Chronic inflammation has been identified as an important component of the metabolic syndrome (MetS). Therefore, environmental and genetic factors contributing to the variation of inflammatory responses could affect individuals' susceptibility to MetS. We investigated the association between common IL 1[beta] genetic polymorphisms, inflammation, and the MetS, and the modulation of diet-related variables (i.e., erythrocyte membrane fatty acid composition) in a white U.S. population.
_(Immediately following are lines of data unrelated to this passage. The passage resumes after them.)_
(* ===== verification/PtpFacts.v ===== *)
(** * PtpFacts.v: what interfaces and clocks do

    No descriptor is lost by an interface or a clock, and the functions of the C
    structures never take a clock for one of the other class.  What the kernel
    gets to set an offset, a pin and a signal, what becomes of its answers, and the
    index of a device, which is not found. *)

From S2P Require Import Prelude CStr Types Bin Text SockFacts Ptp PtpC.

#[local] Open Scope list_scope.

(** ** The system *)

Class PtpView (W : Type) := { pt_fds : W -> gset Z }.
(** Descriptors are opened and closed by [socket], [open] and [close] only;
    [read] gives whole events that fit; samples are those that were asked; a real
    path fits [PATH_MAX] and no device is at [/dev/ptp] itself. *)
Class PtpLaws (W : Type) `{PtpOs W, PtpView W} := {
  ptl_socket w : let '(fd, w') := pt_socket w in
    if (fd <? 0) then pt_fds w' = pt_fds w else (fd ∉ pt_fds w) /\ pt_fds w' = ({[fd]} ∪ pt_fds w);
  ptl_open path ro w : let '(fd, w') := pt_open path ro w in
    if (fd <? 0) then pt_fds w' = pt_fds w else (fd ∉ pt_fds w) /\ pt_fds w' = ({[fd]} ∪ pt_fds w);
  ptl_close fd w : pt_fds (pt_close fd w) = (pt_fds w ∖ {[fd]});
  ptl_ioctl A fd (r : ioctl A) w : pt_fds (pt_ioctl fd r w).2 = pt_fds w;
  ptl_read fd n w : pt_fds (pt_read fd n w).2 = pt_fds w;
  ptl_settime c ts w : pt_fds (pt_settime c ts w).2 = pt_fds w;
  ptl_adjtime c t w : pt_fds (pt_adjtime c t w).2 = pt_fds w;
  ptl_events fd n w cnt ents : (pt_read fd n w).1 = (cnt, ents) -> 0 <= cnt -> cnt <= n /\ cnt / event_size <= len ents;
  ptl_samples fd n w n' ts : (pt_ioctl fd (PTP_SYS_OFFSET n) w).1 = Some (n', ts) -> n' = n /\ 2 * n <= len ts;
  ptl_ext fd n w n' ts : (pt_ioctl fd (PTP_SYS_OFFSET_EXTENDED n) w).1 = Some (n', ts) ->
    n' = n /\ n <= len ts /\ Forall (fun r => 3 <= len r) ts;
  ptl_path path w p : pt_realpath path w = Some p -> (length p < PATH_MAX)%nat /\ (x00 ∉ p) /\ p <> ptp_dev
}.

Section Facts.
Context {W : Type} `{PL : PtpLaws W}.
IL 1[beta] single nucleotide polymorphisms (SNP) (-1473G > C, 511G > A, -31T > C, 3966C > T, 6054G > A), clinical and biochemical measurements were characterized in a total of 1120 subjects (540 males and 580 females) participating in the Genetics of Lipid Lowering Drugs and Diet Network (GOLDN) Study. The 6054 G > A SNP was significantly associated with plasma C-reactive protein (P = 0.054), adiponectin (P=0.021), and the prevalence of MetS (P = 0.004). Moreover, there was a significant interaction between the 6054G > A SNP and erythrocyte membrane (n-3) PUFA (P = 0.019). Among subjects with low (n-3) PUFA content (below the median), the 6054 G allele was associated with increased risk of the MetS (OR = 3.29, 95%Cl = 1.49-7.26 for GG and OR = 1.95, 95%Cl = 0.854.46 for GA, P < 0.001) compared with the AA genotype, but there were no significant genotype associations among subjects with high (n-3) PUFA content (above the median). Further analyses supported a significant haplotype global effect on the MetS (P = 0.017) among subjects with low (n-3) PUFA content. These results suggested that IL 1[beta] genetic variants were associated with measures of chronic inflammation and the MetS risk, and that genetic influences were more evident among subjects with low (n-3) PUFA intake.